On October 30, the same day as their new album's release, the band began touring in support of Hellyeah on the "Balls Volume Strength" tour. That same day, the band's long delayed second album, Red Harvest was released in the U.S. through Bullygoat/Reprise Records. It was produced by Machine, who had produced records for many successful acts such as Eighteen Visions and Lamb of God. In its first week of release, the album sold 2,400 copies. On November 20, Bloodsimple was scheduled to perform in Amarillo, Texas along with Hellyeah and Otep, however, on the day of the concert, it was announced that that night's concert had been cancelled.

Bloodsimple then opened for Avenged Sevenfold from January 17 through February 1. Then, that same month, the music video for the band's next single "Out to Get You" began streaming on the official website for Metal Hammer. The video features footage from the movie Night of the Living Dead by George A. Romero. In April, the band joined Korn, Biohazard, and Chimaira on a six show tour of Australia and New Zealand. Then on April 9, it was announced that they had been nominated for an award at the 2008 Metal Hammer Golden Gods Awards.
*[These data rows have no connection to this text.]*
Lemma recover_session_moves g record :
  view g p = (Some record, true, true, true) -> (state record = online \/ state record = detached) ->
  let '(r, g') := recover_session now p gate_type gate_instance gate_session allow g in
  moves p g g' /\ (ok r = true -> sessions g' !! p = Some (make_online now gate_type gate_instance gate_session record)).
Proof.
  intros V Hst. unfold recover_session. unfold attempt at 1. unfold PlayerRepository.Snapshot.
  assert (is_Some (PlayerRepository.mPlayers (repository g) !! p)) as [x ->].
  { injection V as _ El _ _. unfold is_loaded in El. destruct (_ !! p); [by eexists|done]. }
  cbn [negb ok Success]. unfold attempt at 1.
  pose proof (bind_view p g) as Hbind. destruct (bind_player p g) as [r2 g2].
  destruct Hbind as (F2 & V2 & B2 & B2'). rewrite V in V2.
  assert (state record <> loading) as Hne by (destruct Hst; congruence).
  destruct (ok r2) eqn:E2; cbn [negb].
  2:{ split; [|congruence]. apply (moves_frame p g g2 _ F2), (moves_release_lease p g2 _ _ _ _ V2).
      split_and!; [done..|by intros _; eexists|]. intros x' [= <-]. split; [done|intros _ ?; discriminate]. }
  unfold attempt. pose proof (ensure_view p g2 _ _ _ _ V2) as Hen. destruct (ensure_instance p g2) as [r3 g3].
  destruct Hen as (F3 & I3 & E3 & V3). rewrite E3. cbn [negb].
  assert (sessions g3 !! p = Some record) as -> by by injection V3.
  destruct (put_session_view p (make_online now gate_type gate_instance gate_session record) g3 _ _ _ _ V3) as (F4 & I4 & V4).
  assert (moves p g (put_session p (make_online now gate_type gate_instance gate_session record) g3)) as Hm.
  { split; [by etrans; [exact F2|etrans; [exact F3|exact F4]]|]. rewrite V4, I4, I3. specialize (B2 eq_refl).
    split_and!; [done..|by intros _; eexists|]. intros x' [= <-]. by split. }
  destruct Hst as [-> | ->]; (split; [exact Hm|]); intros _; simpl; by rewrite lookup_insert_eq.
Qed.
They were nominated, along with Still Remains, Apocalyptica, DevilDriver, and Every Time I Die, for "Breakthrough Artist." Bloodsimple were then scheduled to appear on WSOU's 60th Anniversary show on April 18, however, just six days prior to the show, it was announced that they had been replaced by Anaka. On April 16, it was announced that Bloodsimple was scheduled to perform at Rockfest, in Kansas City, Missouri. However, on May 30 bassist Kyle Sanders stated the band would not attend the festival.
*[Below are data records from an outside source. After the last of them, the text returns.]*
Lemma not_owner_refused now request g :
  ~ owner g (fq_player_id request) ->
  let '(response, g') := run_request now request g in
  g' = g /\ fr_result_code response <> RESULT_CODE_OK.
Proof.
  intros Ho. unfold run_request. destruct (Snapshot g (fq_player_id request)) as [session|] eqn:Es; [|done].
  destruct (bool_decide (state session = online)) eqn:Eo; [|done]. apply bool_decide_eq_true in Eo.
  destruct (PlayerLeaseService.IsHeldLocally _ _) eqn:El; [|done]. destruct Ho. by exists session.
Qed.

Lemma owner_renames now request g m bytes :
  owner g (fq_player_id request) -> tables_agree g ->
  fq_message_id request = MESSAGE_ID_PLAYER_RENAME_REQUEST -> ParseMessage (fq_payload_bytes request) = Some m ->
  nq_display_name m <> "" -> SerializeMessage (mkRenamePlayerResponse (fq_player_id request) (nq_display_name m)) = Some bytes ->
  let '(response, g') := run_request now request g in
  fr_result_code response = RESULT_CODE_OK /\ fr_response_payload_bytes response = bytes /\
  exists record, PlayerRepository.mPlayers (repository g') !! fq_player_id request = Some record /\
    pd_display_name (data record) = nq_display_name m /\ dirty record = true.
Proof.
  intros (session & Es & Eo & El) Ha Hm Hp Hn Hb. destruct (Ha (fq_player_id request)) as (A & B & _).
  assert (bool_decide (is_Some (sessions g !! fq_player_id request)) = true) as E by (apply bool_decide_eq_true; by exists session).
  rewrite E in A, B. clear E. unfold is_loaded in A. apply bool_decide_eq_true in B as [count Ec].
  destruct (PlayerRepository.mPlayers (repository g) !! fq_player_id request) as [record|] eqn:Er; [|done].
  unfold run_request. rewrite Es, Eo, El. rewrite bool_decide_eq_true_2 by done. cbn [negb].
  unfold ProtobufRequestResponseDispatcher.Dispatch, RegisterBuiltinHandlers, ProtobufRequestResponseDispatcher.Register, modify, bind, ret.
  cbn [snd]. rewrite Hm, lookup_insert_eq, Hp. unfold HandleRename, on_instances, PlayerRuntimeService.HandleRename. rewrite Ec.
  destruct (String.eqb_spec (nq_display_name m) ""); [done|].
  unfold PlayerRepository.SetDisplayName, PlayerRepository.change_data. rewrite Er, A. cbn [negb]. simpl. rewrite Hb. simpl.
  split; [done|]. split; [done|]. rewrite lookup_insert_eq. eexists. by split_and!.
Qed.
End requests.
End GameLoginProofs.

Section properties.
Import PlayerLoginService GamePlayerMessageService PlayerSessionService SessionProofs GameLoginProofs.
Context {N W : Type} `{Redis W} `{Maria W} `{PlayerDataCodec} `{GameIpcLaw N} {mo : MapOrder Z}.
Context `{MessageCodec PlayerEchoRequest} `{MessageCodec PlayerEchoResponse}.
Context `{MessageCodec RenamePlayerRequest} `{MessageCodec RenamePlayerResponse} `{MessageCodec PlayerProfilePush}.
Implicit Types g : game N W.

(** C19: a game runs a forwarded request only for a player that is online here and
    whose lease it holds; otherwise nothing changes and the answer says so.  A
    request changes the record and the instance of its own player at most; and in
    every reachable state a rename of such a player succeeds: the answer holds the
    response, and the new name is in the record, marked to be saved. *)
Theorem requests_served_by_owner g0 g now request :
  fresh_game g0 -> rtc game_step g0 g ->
  let p := fq_player_id request in
  let '(response, g') := run_request now request g in
  fr_request_id response = fq_request_id request /\ fr_player_id response = p /\
  only_player p g g' /\ (~ owner g p -> g' = g /\ fr_result_code response <> RESULT_CODE_OK) /\
  (forall m bytes, owner g p -> fq_message_id request = MESSAGE_ID_PLAYER_RENAME_REQUEST ->
     ParseMessage (fq_payload_bytes request) = Some m -> nq_display_name m <> "" ->
     SerializeMessage (mkRenamePlayerResponse p (nq_display_name m)) = Some bytes ->
     fr_result_code response = RESULT_CODE_OK /\ fr_response_payload_bytes response = bytes /\
     exists record, PlayerRepository.mPlayers (repository g') !! p = Some record /\
       pd_display_name (data record) = nq_display_name m /\ dirty record = true).
Proof.
  intros Hf Hs p. pose proof (steps_agree g0 g Hs (fresh_agree g0 Hf)) as Ha.
  pose proof (run_request_only now request g) as Ho. pose proof (not_owner_refused now request g) as Hn.
  pose proof (fun m bytes Hown => owner_renames now request g m bytes Hown Ha) as Hr. pose proof (run_request_names now request g) as Hi.
  destruct (run_request now request g) as [response g']. simpl in Ho, Hi. destruct Hi. by split_and!.
Qed.
End properties.

(** ** A player renames itself *)

Module ExampleRequests.
Import PlayerSessionService SessionProofs ExampleServers ExampleRepository ExampleGame GamePlayerMessageService GameLoginProofs.

#[local] Existing Instance order_Z.
#[local] Existing Instance example_maria.
#[local] Existing Instance ExampleGame.redis_servers.
#[local] Existing Instance ExampleGame.game_ipc.
#[local] Existing Instance ExampleGame.game_ipc_law.

(** Every rename request asks for the name Ada. *)
#[local] Instance echo_request : MessageCodec PlayerEchoRequest := {| SerializeMessage := fun _ => Some []; ParseMessage := fun _ => None |}.
#[local] Instance echo_response : MessageCodec PlayerEchoResponse := {| SerializeMessage := fun _ => Some []; ParseMessage := fun _ => None |}.
#[local] Instance rename_request : MessageCodec RenamePlayerRequest :=
  {| SerializeMessage := fun _ => Some []; ParseMessage := fun _ => Some (mkRenamePlayerRequest "Ada") |}.
#[local] Instance rename_response : MessageCodec RenamePlayerResponse :=
  {| SerializeMessage := fun m => Some [Z.of_nat (String.length (rr_display_name m))]; ParseMessage := fun _ => None |}.
#[local] Instance profile_push : MessageCodec PlayerProfilePush := {| SerializeMessage := fun _ => Some []; ParseMessage := fun _ => None |}.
In late 2008, their song "Dead Man Walking" was featured on the video game WWE Smackdown vs Raw 2009. In October 2008, Vision of Disorder reformed to record a new album.
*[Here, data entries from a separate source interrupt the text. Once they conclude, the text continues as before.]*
(* ===== verification/Connection.v ===== *)
(** * Connection: [gate/services/connection_service.cpp]

    The sockets of the clients of a gate: one thread selects, accepts and reads
    frames of a message id, a length and a payload; everyone may send and close.
    The calls of the socket library are the class [Sockets]. *)

From S2P Require Import Prelude Text Base Transport.

Inductive GateConnectionState : Type := accepted | handshaking | conn_anonymous | authenticating | conn_bound | conn_closing | conn_closed.
#[export] Instance gate_connection_state_eq_dec : EqDecision GateConnectionState.
Proof. solve_decision. Defined.

Record GateConnectionRecord : Type := mkGateConnectionRecord {
  conn_state : GateConnectionState;
  remote_endpoint : string;
  last_recv_time_ms : Z;
  last_send_time_ms : Z;
  heartbeat_deadline_ms : Z
}.
#[export] Instance eta_gate_connection : Eta GateConnectionRecord := fun r =>
  mkGateConnectionRecord (conn_state r) (remote_endpoint r) (last_recv_time_ms r) (last_send_time_ms r) (heartbeat_deadline_ms r).

(** The calls of the socket library.  A failed call, and the end of a stream,
    read nothing; [select] lists the descriptors that are ready, none when it
    fails or its time is over; [listen] is everything [Start] calls. *)
Class Sockets (S : Type) : Type := {
  sock_recv : Z -> nat -> St S ByteBuffer;
  sock_send : Z -> ByteBuffer -> St S Z;
  sock_close : Z -> St S unit;
  sock_accept : Z -> St S (option (Z * (option string * Z)));
  sock_select : list Z -> St S (list Z);
  sock_listen : string -> Z -> St S (option Z)
}.
(** A descriptor that is still open belongs to its connection. *)
Definition current g (c fd : Z) : Prop := fd ∈ open_fds (sockets g) -> socket_of g c = Some fd.

Lemma current_shrinks g g' c fd : shrinks g g' -> current g c fd -> current g' c fd.
Proof. intros [Sh1 _ Sh2 _ _] Hc Hfd. apply Sh2; [|done]. apply Hc. by apply Sh1. Qed.

Lemma HandleReadable_keeps now c fd g :
  current g c fd ->
  keeps g (HandleReadable view_connections put_connections (Some (disconnect_handler now)) (Some (message_handler now)) now c fd g).2.
Proof.
  intros Hc. unfold HandleReadable, locked, zoom, view_connections. pose proof (read_message_fds fd (sockets g)) as Hr.
  destruct (read_message fd (sockets g)) as [message k]. destruct Hr as [Hk Hn].
  assert (keeps g (put_connections (connections g, k) g)) as H0k by (by apply keeps_table).
  destruct message as [[id payload]|]; [|etrans; [exact H0k|apply keeps_finalize]].
  assert (is_Some (socket_of g c)) as Hs.
  { exists fd. apply Hc. destruct (decide (fd ∈ open_fds (sockets g))) as [|Hout]; [done|]. discriminate (Hn Hout). }
  set (g1 := put_connections (connections g, k) g) in *. set (g2 := put_connections _ g1).
  assert (keeps g1 g2) as H12.
  { apply (keeps_table g1); [|by unfold mark_received; case_match| |]; [unfold mark_received; by case_match|done|]. intros Hi. by apply mark_received_inv. }
  etrans; [exact H0k|]. etrans; [exact H12|]. apply message_handler_keeps.
  assert (socket_of g2 c = socket_of g c) as ->; [|done]. unfold socket_of. simpl. unfold mark_received. by case_match.
Qed.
In March 2010 bassist Kyle Sanders released a statement concerning his new band Monstro, the beginning of which indicates that Bloodsimple is no longer an active band.

==Members==
Final lineup
- Tim Williams - vocals (2002–2008)
- Mike Kennedy - guitar (2002–2008)
- Nick Rowe - guitar (2002–2008)
- Kyle Sanders - bass (2002–2008)

Former members
- Chris Hamilton - drums (2002–2006)
- Chris Jeter - drums (2006-2008)

Live and studio musicians
- Brendon Cohen - drums (2006)
- Will Hunt - drums (2007)
- Mike Froedge - drums (2007)
- Bevan Davies - drums (2007–2008)

==Discography==

===Studio albums===

| Year | Album details | Peak chart |
US Heat.
| 2005 | A Cruel World Released: March 29, 2005; Label: Reprise; Format: CD; | 44 |
| 2007 | Red Harvest Released: October 30, 2007; Label: Reprise; Format: CD; | 10 |
"—" denotes a release that did not chart.

===Demos and EPs===

Demo 2002, released: 2002
1. "Fixated" (2:52)
2. "Plunder" (3:08)
3. "Running from Nothing" (3:54)
4. "What You're Looking for" (3:46)
5. "Burn You All" (3:15)

Demo 2003, released: Early 2003
1. "Path to Prevail" (3:24)
2. "Breaking the Mold" (4:01)
3. "Running from Nothing" (3:54)
4. "Flatlined" (4:09)
5. "Overload" (3:28)

Demo 2003, released: Mid/late 2003
1. "Breaking the Mold" (3:51)
2. "September" (3:44)
3. "Running from Nothing" (4:27)
4. "Flatlined" (4:03)

Demo 2004, released: August 10, 2004 on Warner Bros. Records
1. "Sell Me Out" (3:37)
2. "Running from Nothing" (3:50)
3. "Path to Prevail" (3:17)

Bloodsimple EP, released: February 15, 2005 on Relapse Records
1. "Straight Hate" (Faded Ending)
2. "Blood in Blood Out"
3. "What If I Lost It"
4. "Sell Me Out"

===B-sides===
- 2005: Masters of Horror OST – "Overload" (3:23)
- 2005: Saw II OST – "September" (3:38)
- 2006: Official Myspace page – "Five to One" (The Doors cover) (4:18)

===Singles===

Year: Song; US Main.; Album
2005: "Straight Hate"; —; A Cruel World
"Sell Me Out": 39
2006: "What If I Lost It"; 38
2007: "Out to Get You"; 30; Red Harvest
2008: "Dark Helmet"; —
"—" denotes a release that did not chart.